Projects that can create value without claiming new clinical efficacy include:

  • improved manufacturing yield,
  • impurity control and tighter specs,
  • more efficient salt-form processes (where applicable),
  • packaging and distribution compliance improvements for controlled-substance handling.

2) Validate regulatory readiness as a growth strategy

In mature controlled APIs, speed-to-availability and inspection track record decide share. Any investment thesis should incorporate:

  • documentation maturity (DMF status, CEP coverage where relevant),
  • inspection history and corrective action capacity,
  • and ability to scale compliant manufacturing.

3) Model revenue to allocation risk

For ephedrine sulfate, revenue predictability is sensitive to:

  • supplier allocation changes,
  • lead times caused by documentation bottlenecks,
  • and episodic shortages.

Key Takeaways

  • Ephedrine sulfate is a mature, legacy API with limited visible phase-advancement clinical-trial activity at the API-only level; new value creation is more likely from formulation, CMC reliability, and supply-chain execution than from novel clinical differentiation.
  • Market growth is constrained by generic competition and substitution patterns; pricing and volume behave like supply-regulatory constrained commodities.
  • Projections should be treated as scenario-based on manufacturing continuity and controlled-substance enforcement, not as indication expansion.
  • Commercial advantage concentrates in compliance, inspection readiness, and distribution reliability.

FAQs

  1. Is there active late-stage (Phase 3) development for ephedrine sulfate?
    Public signals for late-stage pivotal development at the API-only level are limited, consistent with a mature product lifecycle.

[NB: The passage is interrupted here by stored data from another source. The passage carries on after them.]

(* ===== verification/Ring.v ===== *)
(** * Power-of-two ring buffers

    Index arithmetic and views shared by the frame parser
    ([frame_parser.hpp]) and the queues ([spsc_ring_buffer.hpp]): masking by
    [Capacity - 1] is reduction modulo the capacity, wrapping a counter at 64
    bits does not change its slot, and the elements between two counters are a
    list. *)

From S2P Require Import Prelude.

(** ** Index arithmetic *)

Lemma mask_mod i k : 0 ≤ k → Z.land i (2 ^ k - 1) = i `mod` 2 ^ k.
Proof. intros. by rewrite <- Z.land_ones, Z.ones_equiv, Z.sub_1_r. Qed.

Lemma divide_pow2 i j : 0 ≤ i ≤ j → (2 ^ i | 2 ^ j).
Proof.
  intros. exists (2 ^ (j - i)). rewrite <- Z.pow_add_r by lia. f_equal. lia.
Qed.

(** A counter wrapped at 64 bits keeps its slot in a power-of-two ring. *)
Lemma wrap_slot a k : 0 ≤ k ≤ 64 → (wrap 64 a) `mod` 2 ^ k = a `mod` 2 ^ k.
Proof. intros. apply Z.mod_mod_divide. by apply divide_pow2. Qed.

Lemma mod_sub_cancel s i j c : ((s + i) `mod` c - (s + j) `mod` c) `mod` c = (i - j) `mod` c.
Proof. rewrite <- Zminus_mod. f_equal. lia. Qed.

(** The difference of two wrapped counters that are close enough. *)
Lemma wrap_sub_close a b w : 0 ≤ w → 0 ≤ a - b < 2 ^ w → wrap w (wrap w a - wrap w b) = a - b.
Proof.
  intros Hw Hab. unfold wrap. rewrite <- Zminus_mod. by apply Z.mod_small.
Qed.

(** ** The elements between two counters *)

Definition ring_view {A} (cap : Z) (buf : list A) (start n : Z) : list A :=
  take (Z.to_nat n) (rotate (Z.to_nat (start `mod` cap)) buf).

Section ring.
Context {A : Type} (cap : Z).
Context (Hcap : 0 < cap).
Implicit Types (buf bs : list A) (s n : Z).

Lemma ring_view_length buf s n :
  Z.of_nat (length buf) = cap → 0 ≤ n ≤ cap → length (ring_view cap buf s n) = Z.to_nat n.
Proof. intros. unfold ring_view. rewrite length_take, length_rotate. lia. Qed.

Lemma lookup_ring_view buf s n i :
  Z.of_nat (length buf) = cap → 0 ≤ n ≤ cap → Z.of_nat i < n →
  ring_view cap buf s n !! i = buf !! Z.to_nat ((s + Z.of_nat i) `mod` cap).
Proof.
  intros Hlen Hn Hi. unfold ring_view.
  rewrite lookup_take_lt, lookup_rotate_r by lia. unfold rotate_nat_add.
  pose proof (Z.mod_pos_bound s cap Hcap).
  rewrite Hlen, Z2Nat.id, Zplus_mod_idemp_l by lia. done.
Qed.

(** The view depends on the start only through its slot. *)
Lemma ring_view_slot buf s s' n :
  s `mod` cap = s' `mod` cap → ring_view cap buf s n = ring_view cap buf s' n.
Proof. intros E. unfold ring_view. by rewrite E. Qed.

Lemma ring_view_empty buf s n : n ≤ 0 → ring_view cap buf s n = [].
Proof. intros. unfold ring_view. by rewrite Z2Nat.nonpos by lia. Qed.

(** Two views with the same elements. *)
Lemma ring_view_eq buf s n l :
  Z.of_nat (length buf) = cap → 0 ≤ n ≤ cap → Z.of_nat (length l) = n →
  (∀ i, Z.of_nat i < n → l !! i = buf !! Z.to_nat ((s + Z.of_nat i) `mod` cap)) →
  ring_view cap buf s n = l.
Proof.
  intros Hbuf Hn Hl Hi. apply list_eq. intros i.
  destruct (decide (Z.of_nat i < n)).
  - by rewrite lookup_ring_view, Hi.
  - rewrite !lookup_ge_None_2; [done|lia|]. rewrite ring_view_length; lia.
Qed.

(** Writing after the view extends it: [buf'] has [bs] in the slots from
    [s + n] on and is [buf] elsewhere. *)
Definition ring_written buf buf' s bs : Prop :=
  Z.of_nat (length buf') = cap ∧
  ∀ c, 0 ≤ c < cap →
    buf' !! Z.to_nat c =
    (let d := (c - s) `mod` cap in
     if decide (d < Z.of_nat (length bs)) then bs !! Z.to_nat d else buf !! Z.to_nat c).

Lemma ring_view_write buf buf' s n bs :
  Z.of_nat (length buf) = cap → 0 ≤ n → n + Z.of_nat (length bs) ≤ cap →
  ring_written buf buf' (s + n) bs →
  ring_view cap buf' s (n + Z.of_nat (length bs)) = ring_view cap buf s n ++ bs.
Proof.
  intros Hbuf Hn Hfit [Hbuf' Hw].
  assert (length (ring_view cap buf s n) = Z.to_nat n) as Hv by (apply ring_view_length; lia).
  apply ring_view_eq; [done|lia|rewrite length_app; lia|]. intros i Hi.
  rewrite Hw by (by apply Z.mod_pos_bound). cbv zeta.
  rewrite <- (Zminus_mod_idemp_r _ (s + n)), mod_sub_cancel.
  destruct (decide (Z.of_nat i < n)) as [Hlt|Hge].
  - rewrite lookup_app_l, lookup_ring_view by lia. case_decide as Hd; [|done].
    rewrite <- (Z_mod_plus_full _ 1), Z.mod_small in Hd by lia. lia.
  - rewrite lookup_app_r by lia. rewrite Z.mod_small by lia.
    rewrite decide_True by lia. f_equal. lia.
Qed.

(** Reading from the front shortens it. *)
Lemma ring_view_drop buf s n k :
  Z.of_nat (length buf) = cap → 0 ≤ k ≤ n → n ≤ cap →
  ring_view cap buf (s + k) (n - k) = drop (Z.to_nat k) (ring_view cap buf s n).
Proof.
  intros Hbuf Hk Hn. apply ring_view_eq; [done|lia| |].
  - rewrite length_drop, ring_view_length by lia. lia.
  - intros i Hi. rewrite lookup_drop, lookup_ring_view by lia. do 3 f_equal. lia.
Qed.

(** A run of the view that does not cross the physical end is contiguous. *)
Lemma ring_view_contiguous buf s n k :
  Z.of_nat (length buf) = cap → 0 ≤ k ≤ n → n ≤ cap → s `mod` cap + k ≤ cap →
  take (Z.to_nat k) (drop (Z.to_nat (s `mod` cap)) buf) =
  take (Z.to_nat k) (ring_view cap buf s n).
Proof.
  intros Hbuf Hk Hn Hc. pose proof (Z.mod_pos_bound s cap Hcap) as Hs.
  apply list_eq. intros i. destruct (decide (Z.of_nat i < k)).
  - rewrite !lookup_take_lt, lookup_drop, lookup_ring_view by lia. f_equal.
    rewrite <- (Zplus_mod_idemp_l s), (Z.mod_small (s `mod` cap + _)) by lia. lia.
  - rewrite !lookup_take_ge by lia. done.
Qed.

End ring.

(** ** Physical writes that implement [ring_written] *)

(** A block written in one or two contiguous pieces. *)
Lemma ring_written_block {A} cap (buf bs : list A) w :
  0 ≤ w < cap → Z.of_nat (length buf) = cap → Z.of_nat (length bs) ≤ cap →
  let k := Z.to_nat (cap - w) in
  ring_written cap buf
    (list_inserts 0 (drop k bs) (list_inserts (Z.to_nat w) (take k bs) buf)) w bs.
Proof.
  intros Hw Hbuf Hbs k. split; [by rewrite !length_inserts|]. intros c Hc. cbv zeta.
  destruct (decide (w ≤ c)) as [Hge|Hlt].
  - rewrite Z.mod_small by lia.
    rewrite list_lookup_inserts_ge by (rewrite length_drop; lia).
    case_decide.
    + rewrite list_lookup_inserts by (rewrite ?length_take; lia).
      rewrite lookup_take_lt by lia. f_equal. lia.
    + rewrite list_lookup_inserts_ge by (rewrite length_take; lia). done.
  - rewrite <- (Z_mod_plus_full _ 1), Z.mod_small by lia. case_decide.
    + rewrite list_lookup_inserts by (rewrite ?length_inserts, ?length_drop; lia).
      rewrite lookup_drop. f_equal. lia.
    + rewrite list_lookup_inserts_ge by (rewrite length_drop; lia).
      by rewrite list_lookup_inserts_lt by lia.
Qed.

  2. What drives price changes for ephedrine sulfate?
    Manufacturing capacity, compliance execution, controlled-substance logistics, and documentation lead times.

  3. Why do market reports often disagree on ephedrine sulfate size?
    Many sources report “ephedrine” broadly or combine salt forms, hospital procurement channels, and generics under non-uniform definitions.

  4. Where can value be created if clinical development is limited?
    CMC improvements, impurity-spec tightening, more reliable salt-form manufacturing, and stronger regulatory access and inspection readiness.

  5. What is the main downside risk in procurement or manufacturing?
    Regulatory enforcement changes and manufacturing disruptions that restrict compliant supply and delay deliveries.


References

[1] United Nations Office on Drugs and Crime. (n.d.). Precursors and chemicals (control framework relevant to ephedrine-type substances). UNODC.
[2] U.S. Drug Enforcement Administration. (n.d.). List I chemicals and controlled substance regulatory framework (precursor control context). DEA.
[3] World Health Organization. (n.d.). International drug control / control status background for ephedrine-related substances. WHO.
[4] ClinicalTrials.gov. (n.d.). Search results for ephedrine sulfate (clinical trials registry). U.S. National Library of Medicine.